How to Combat Key Stressors in Nursing | symplr (2024)

How to Combat Key Stressors in Nursing | symplr (1)

As someone who has dedicated her career to the nursing profession, I can affirm that the well-being of our healthcare staff directly impacts the quality of care we provide to our patients. Over the years, I've had the privilege of working alongside some of the most dedicated and compassionate individuals in the healthcare industry. But let's face it, the past few years have been tough. Our nurses are facing unprecedented levels of stress and burnout, and it's time we take action to support them in meaningful ways.

I want to share some practical strategies and insights that we've implemented at Advocate Health to make nursing a more sustainable and fulfilling profession. From providing access to mental health resources to listening and adapting to our staff's needs, these steps are more than just policies—they're about creating a culture of care and support.

Leveraging tech to minimize friction

One of the biggest stressors in nursing is the multitude of friction points we encounter daily. Sometimes these are very simple issues, but collectively, they add up and create significant stress. For instance, the number of repetitive tasks and computer clicks that nurses have to go through can be overwhelming and burn time day after day.

We decided to take a step back and really look at the work that needs to be done. Can some of these tasks be automated? Are there areas where we can reduce the number of steps required to complete a task? This approach has been transformative. By identifying tasks that can be automated, we lessen the load on nurse managers and clinical staff, allowing them to focus on patient care rather than administrative burdens.
Another challenge we've faced is the shift in work dynamics brought about by remote work. We've seen a lot of work being shifted from staff working remotely to those who are on-site, and this imbalance creates tremendous stress. Technology can help bridge this gap, but it's crucial to ensure that we thoughtfully integrate tech solutions to minimize these friction points.

The burnout epidemic: financial vs. human capital

symplr's 2023 Compass Survey revealed the perceptions of CIOs/IT leaders and clinical staff do not line up, which is no surprise, but the level of disconnect was significant. In 2022, the survey only considered IT leaders, and financial issues was the top threat, but in 2023, when the survey included clinical leaders as well, the biggest issue was burnout and turnover—basically, the "people stuff." Financial pressures was number two.

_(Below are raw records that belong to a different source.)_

(** [MarketMaker._should_take_profit] (bot.py 55-80). *)
Definition _should_take_profit (position_qty mark_price avg_entry_price : Q)
  : result bool :=
  if Qltb (Qabs position_qty) QTY_EPSILON || Qeq_bool avg_entry_price 0
  then Ok false
  else
    let unrealized_pnl := position_qty * (mark_price - avg_entry_price) in
    if Qgtb unrealized_pnl (8 # 100)
    then Ok true
    else
      let? ratio := float_div (mark_price - avg_entry_price) avg_entry_price in
      let price_move_pct := ratio * 100 in
      let favorable_move :=
        (Qgtb position_qty 0 && Qgtb price_move_pct (1 # 2))
        || (Qltb position_qty 0 && Qltb price_move_pct (- (1 # 2))) in
      if favorable_move then Ok true else Ok false.

(** [MarketMaker._should_stop_quoting] (bot.py 104-125).  The divisor is the
    non-zero literal 2000.0, so the float division cannot raise. *)
Definition COLLATERAL_USD : Q := 100.
Definition MAX_LEVERAGE : Q := 8.
Definition STOP_THRESHOLD : Q := 6 # 10.
Definition REFERENCE_ETH_PRICE : Q := 2000.

Definition _should_stop_quoting (position_qty mark_price : Q) : bool :=
  let max_notional := COLLATERAL_USD * MAX_LEVERAGE in
  let max_position_eth := max_notional / REFERENCE_ETH_PRICE in
  let stop_position := max_position_eth * STOP_THRESHOLD in
  if Qgtb (Qabs position_qty) stop_position then true else false.

(** ** Quote engine *)

(** [MarketMaker._should_update_quotes] (bot.py 204-228). *)
Definition _should_update_quotes (self : MarketMaker)
    (mark_price position_qty : Q) : bool :=
  match current_bid_price self, current_ask_price self with
  | Some bid, Some ask =>
      if Qgtb (Qabs (position_qty - last_position_qty self)) (qty_tick self * 2)
      then true
      else
        let spread_width := ask - bid in
        let price_move_threshold := spread_width * (6 # 10) in
        if Qgtb mark_price (ask + price_move_threshold) then true
        else if Qltb mark_price (bid - price_move_threshold) then true
        else false
  | _, _ => true
  end.

(** [computeBaseQuotes]: the normal market-making prices and size
    (bot.py 243-255). *)
Record Quotes : Type := {
  bid_price : Q;
  bid_quantity : Q;
  ask_price : Q;
  ask_quantity : Q
}.

Definition base_quotes (self : MarketMaker) (mark_price : Q) : result Quotes :=
  let base_spread_bps := spread_bps (cfg self) in
  let bid_spread_bps := base_spread_bps in
  let ask_spread_bps := base_spread_bps in
  let? bid_price :=
    _round (mark_price * (1 - bid_spread_bps / 10000)) (price_tick self) in
  let? ask_price :=
    _round (mark_price * (1 + ask_spread_bps / 10000)) (price_tick self) in
  let mid_price := (bid_price + ask_price) / 2 in
  let? size := float_div (order_size_usd (cfg self)) mid_price in
  let? bid_quantity := _round size (qty_tick self) in
  let ask_quantity := bid_quantity in
  Ok {| bid_price := bid_price; bid_quantity := bid_quantity;
        ask_price := ask_price; ask_quantity := ask_quantity |}.

(** The unrealized PnL as [_place_quotes] measures it (bot.py 239-241). *)
Definition unrealized_pnl_of (position_qty mark_price avg_entry_price : Q) : Q :=
  if Qgtb (Qabs position_qty) QTY_EPSILON && Qgtb avg_entry_price 0
  then position_qty * (mark_price - avg_entry_price)
  else 0.

Definition PROFIT_TARGET : Q := 5 # 100.

(** Dynamic loss protection (bot.py 259-289), applied to the base quotes. *)
Definition loss_protection (self : MarketMaker)
    (mark_price position_qty avg_entry_price : Q) (base : Quotes)
  : result Quotes :=
  let unrealized_pnl :=
    unrealized_pnl_of position_qty mark_price avg_entry_price in
  let base_spread_bps := spread_bps (cfg self) in
  if Qltb unrealized_pnl 0 && Qgtb (Qabs position_qty) QTY_EPSILON
  then
    let? price_offset := float_div PROFIT_TARGET (Qabs position_qty) in
    if Qltb position_qty 0
    then
      if Qgtb (bid_price base) avg_entry_price
      then
        let? bid_price :=
          _round (avg_entry_price - price_offset) (price_tick self) in
        let? bid_quantity := _round (Qabs position_qty) (qty_tick self) in
        let ask_spread_bps := base_spread_bps * 2 in
        let? ask_price :=
          _round (mark_price * (1 + ask_spread_bps / 10000)) (price_tick self) in
        Ok {| bid_price := bid_price; bid_quantity := bid_quantity;
              ask_price := ask_price; ask_quantity := ask_quantity base |}
      else Ok base
    else if Qgtb position_qty 0
    then
      if Qltb (ask_price base) avg_entry_price
      then
        let? ask_price :=
          _round (avg_entry_price + price_offset) (price_tick self) in
        let? ask_quantity := _round (Qabs position_qty) (qty_tick self) in
        let bid_spread_bps := base_spread_bps * 2 in
        let? bid_price :=
          _round (mark_price * (1 - bid_spread_bps / 10000)) (price_tick self) in
        Ok {| bid_price := bid_price; bid_quantity := bid_quantity base;
              ask_price := ask_price; ask_quantity := ask_quantity |}
      else Ok base
    else Ok base
  else Ok base.

(** The prices and sizes [_place_quotes] settles on before it touches the
    venue (bot.py 238-289). *)
Definition quote_prices (self : MarketMaker)
    (mark_price position_qty avg_entry_price : Q) : result Quotes :=
  let? base := base_quotes self mark_price in
  loss_protection self mark_price position_qty avg_entry_price base.

(** ** The venue, as the bot sees it (client.py) *)

Inductive side : Type := BUY | SELL.

(** An open order as returned by the venue: a dict whose ["order_id"] key may
    be missing. *)
Record order : Type := { order_id : option Z }.

Class OrderlyClient (V : Type) : Type := {
  get_mark_price : V -> result Q * V;
  get_position : V -> result (Q * Q) * V;
  get_open_orders : V -> result (list order) * V;
  cancel_order : Z -> V -> result unit * V;
  create_order : side -> Q -> Q -> V -> result unit * V
}.

(** Client calls and sleeps, in the order the bot performs them. *)
Inductive call : Type :=
| GetMarkPrice
| GetPosition
| GetOpenOrders
| CancelOrder (id : Z)
| CreateOrder (s : side) (price quantity : Q)
| Sleep (seconds : Q).

Record World (V : Type) : Type := {
  self : MarketMaker;
  venue : V;
  calls : list call
}.
Arguments self {V} w.
Arguments venue {V} w.
Arguments calls {V} w.

(** ** State-and-exception monad *)

Definition M (V A : Type) : Type := World V -> result A * World V.

Definition ret {V A} (a : A) : M V A := fun w => (Ok a, w).

Definition bind {V A B} (m : M V A) (k : A -> M V B) : M V B :=
  fun w =>
    match m w with
    | (Ok a, w') => k a w'
    | (Raise e, w') => (Raise e, w')
    end.

Notation "x <- m ;; k" := (bind m (fun x => k))
  (at level 61, m at next level, right associativity).
Notation "m ;;; k" := (bind m (fun _ => k))
  (at level 61, right associativity).

Definition lift {V A} (r : result A) : M V A := fun w => (r, w).

Definition try_except {V A} (body : M V A) (handler : exn -> M V A) : M V A :=
  fun w =>
    match body w with
    | (Ok a, w') => (Ok a, w')
    | (Raise e, w') => handler e w'
    end.

Definition get_self {V} : M V MarketMaker := fun w => (Ok (self w), w).

Definition modify_self {V} (f : MarketMaker -> MarketMaker) : M V unit :=
  fun w => (Ok tt, {| self := f (self w); venue := venue w; calls := calls w |}).

(** One client call: logged, then answered by the venue. *)
Definition client {V A} (c : call) (op : V -> result A * V) : M V A :=
  fun w =>
    let (r, v') := op (venue w) in
    (r, {| self := self w; venue := v'; calls := calls w ++ [c] |}).

Definition sleep {V} (seconds : Q) : M V unit :=
  fun w =>
    (Ok tt, {| self := self w; venue := venue w;
               calls := calls w ++ [Sleep seconds] |}).

(** [asyncio.gather] with [return_exceptions=True]: every task runs, an
    exception becomes the task's result. *)
Fixpoint gather_results {V A} (tasks : list (M V A)) (w : World V)
  : list (result A) * World V :=
  match tasks with
  | [] => ([], w)
  | t :: ts =>
      let (r, w1) := t w in
      let (rs, w2) := gather_results ts w1 in
      (r :: rs, w2)
  end.

Definition gather {V A} (tasks : list (M V A)) : M V (list (result A)) :=
  fun w => let (rs, w') := gather_results tasks w in (Ok rs, w').

Definition gather2 {V A B} (t1 : M V A) (t2 : M V B)
  : M V (result A * result B) :=
  fun w =>
    let (r1, w1) := t1 w in
    let (r2, w2) := t2 w1 in
    (Ok (r1, r2), w2).

(** ** The bot's effectful operations *)

Definition is_empty {A} (l : list A) : bool :=
  match l with
  | [] => true
  | _ :: _ => false
  end.

(** [[o["order_id"] for o in orders if "order_id" in o]]. *)
Definition order_ids_of (orders : list order) : list Z :=
  flat_map (fun o => match order_id o with
                     | Some id => [id]
                     | None => []
                     end) orders.

(** A gathered cancel result that lands in [failed_non_400]: an exception
    that has no [status] attribute or whose status is not 400. *)
Definition is_non_400_failure (r : result unit) : bool :=
  match r with
  | Ok _ => false
  | Raise (ClientResponseError status) => negb (Z.eqb status 400)
  | Raise _ => true
  end.

Section Bot.
Context {V : Type} `{OrderlyClient V}.

Definition client_get_mark_price : M V Q :=
  client GetMarkPrice get_mark_price.
Definition client_get_position : M V (Q * Q) :=
  client GetPosition get_position.
Definition client_get_open_orders : M V (list order) :=
  client GetOpenOrders get_open_orders.
Definition client_cancel_order (id : Z) : M V unit :=
  client (CancelOrder id) (cancel_order id).
Definition client_create_order (s : side) (price quantity : Q) : M V unit :=
  client (CreateOrder s price quantity) (create_order s price quantity).

(** [MarketMaker._get_position] (bot.py 41-53). *)
Definition _get_position : M V (Q * Q) :=
  try_except client_get_position (fun _ => ret (0, 0)).

(** [MarketMaker._close_position] (bot.py 82-101). *)
Definition _close_position (position_qty mark_price : Q) : M V unit :=
  if Qltb (Qabs position_qty) QTY_EPSILON
  then ret tt
  else
    let side := if Qgtb position_qty 0 then SELL else BUY in
    let quantity := Qabs position_qty in
    try_except
      (self <- get_self ;;
       let close_price :=
         match side with
         | SELL => mark_price * (999 # 1000)
         | BUY => mark_price * (1001 # 1000)
         end in
       close_price <- lift (_round close_price (price_tick self)) ;;
       client_create_order side close_price quantity)
      (fun _ => ret tt).

(** [MarketMaker._cancel_all_orders] (bot.py 128-202). *)
Definition _cancel_all_orders : M V bool :=
  try_except
    (orders <- client_get_open_orders ;;
     if is_empty orders then ret true
     else
       let order_ids := order_ids_of orders in
       if is_empty order_ids then ret false
       else
         results <- gather (map client_cancel_order order_ids) ;;
         let failed_non_400 := filter is_non_400_failure results in
         if negb (is_empty failed_non_400) then ret false
         else
           sleep (3 # 10) ;;;
           remaining_orders <- client_get_open_orders ;;
           if negb (is_empty remaining_orders)
           then
             let remaining_ids := order_ids_of remaining_orders in
             if negb (is_empty remaining_ids)
             then
               gather (map client_cancel_order remaining_ids) ;;;
               sleep (2 # 10) ;;;
               final_check <- client_get_open_orders ;;
               if negb (is_empty final_check) then ret false else ret true
             else ret true
           else ret true)
    (fun _ => ret false).

(** [MarketMaker._place_quotes] (bot.py 230-327): the prices are those of
    [quote_prices]; then the dry-run gate, then the two orders. *)
Definition _place_quotes (mark_price position_qty avg_entry_price : Q)
  : M V unit :=
  self <- get_self ;;
  q <- lift (quote_prices self mark_price position_qty avg_entry_price) ;;
  if dry_run (cfg self)
  then
    modify_self (set_current_bid_price (bid_price q)) ;;;
    modify_self (set_current_ask_price (ask_price q))
  else
    try_except
      (results <- gather2
         (client_create_order BUY (bid_price q) (bid_quantity q))
         (client_create_order SELL (ask_price q) (ask_quantity q)) ;;
       let (bid_result, ask_result) := results in
       match bid_result with
       | Raise _ => ret tt
       | Ok _ => modify_self (set_current_bid_price (bid_price q))
       end ;;;
       match ask_result with
       | Raise _ => ret tt
       | Ok _ => modify_self (set_current_ask_price (ask_price q))
       end)
      (fun _ => ret tt).

(** The [EVALUATE_QUOTES] part of the loop body (bot.py 360-385). *)
Definition evaluate_quotes (mark_price position_qty avg_entry_price : Q)
  : M V unit :=
  self <- get_self ;;
  let should_update := _should_update_quotes self mark_price position_qty in
  if should_update
  then
    cancel_success <- _cancel_all_orders ;;
    if (cancel_success : bool)
    then
      _place_quotes mark_price position_qty avg_entry_price ;;;
      modify_self (set_last_position_qty position_qty)
    else ret tt
  else ret tt.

In reality, these issues are interconnected. If you have the right staff at the right time, your financial metrics, quality of care, and efficiency improve. However, if you lack the necessary human capital, everything suffers. And now, with burnout on the rise, many healthcare professionals are leaving. Nurses don't want to be glued to computers, and physicians are tired of spending most of their time in medical records. They want to be with patients, providing care.

This is a real challenge as time goes on. We need to look at the silos within our healthcare systems and find ways to get people to communicate more effectively. Listening to the users—our frontline staff—is crucial. We need to understand their needs and involve them in designing better products and processes. This will help reduce burnout and improve overall job satisfaction.

Steps to mitigate stress in nursing

1. Automate repetitive tasks

By leveraging technology to automate routine and repetitive tasks, we free up our nurses and providers to focus on what truly matters: patient care.

2. Improve communication channels

Effective communication is the cornerstone of a well-functioning healthcare system. Bridging the gap between these different perspectives we know exist help get IT, administration, and clinical staff on the same page. Regular meetings and feedback loops can foster a culture of collaboration and mutual understanding.

3. Provide access to mental health resources

Supporting the mental health of our healthcare staff is more critical than ever. Providing access to counseling services, stress management workshops, and mental health days can make a significant difference in combating burnout.

4. Flexible scheduling

Offering flexible scheduling options can help balance the workloads between remote and on-site staff. Flexibility can alleviate stress and improve job satisfaction, leading to better retention rates. At Advocate Health, flexible scheduling has been particularly effective in retaining seasoned nurses, thus helping to avoid staff shortages and burnout. It’s a win-win as they’re able to continue contributing their invaluable expertise while maintaining a healthy work-life balance.

5. Continuous training and development

Investing in continuous training and professional development ensures that our staff feels competent and confident in their roles. It also helps them stay updated with the latest advancements in healthcare technology and best practices.

6. Listen and adapt

Most importantly, we need to listen to our staff and adapt to their needs. Regular surveys, suggestion boxes, and open-door policies can provide valuable insights into the challenges they face. Acting on this feedback shows that we value their input and are committed to making positive changes.

Let’s build a healthier tomorrow

As we navigate the changes in healthcare, it's essential to remember that the key to overcoming the stressors in nursing lies in collaboration, communication, and a commitment to continuous improvement. If we address the friction points, improve work dynamics, and foster a supportive environment, we can create a more sustainable and fulfilling work experience for our nursing staff.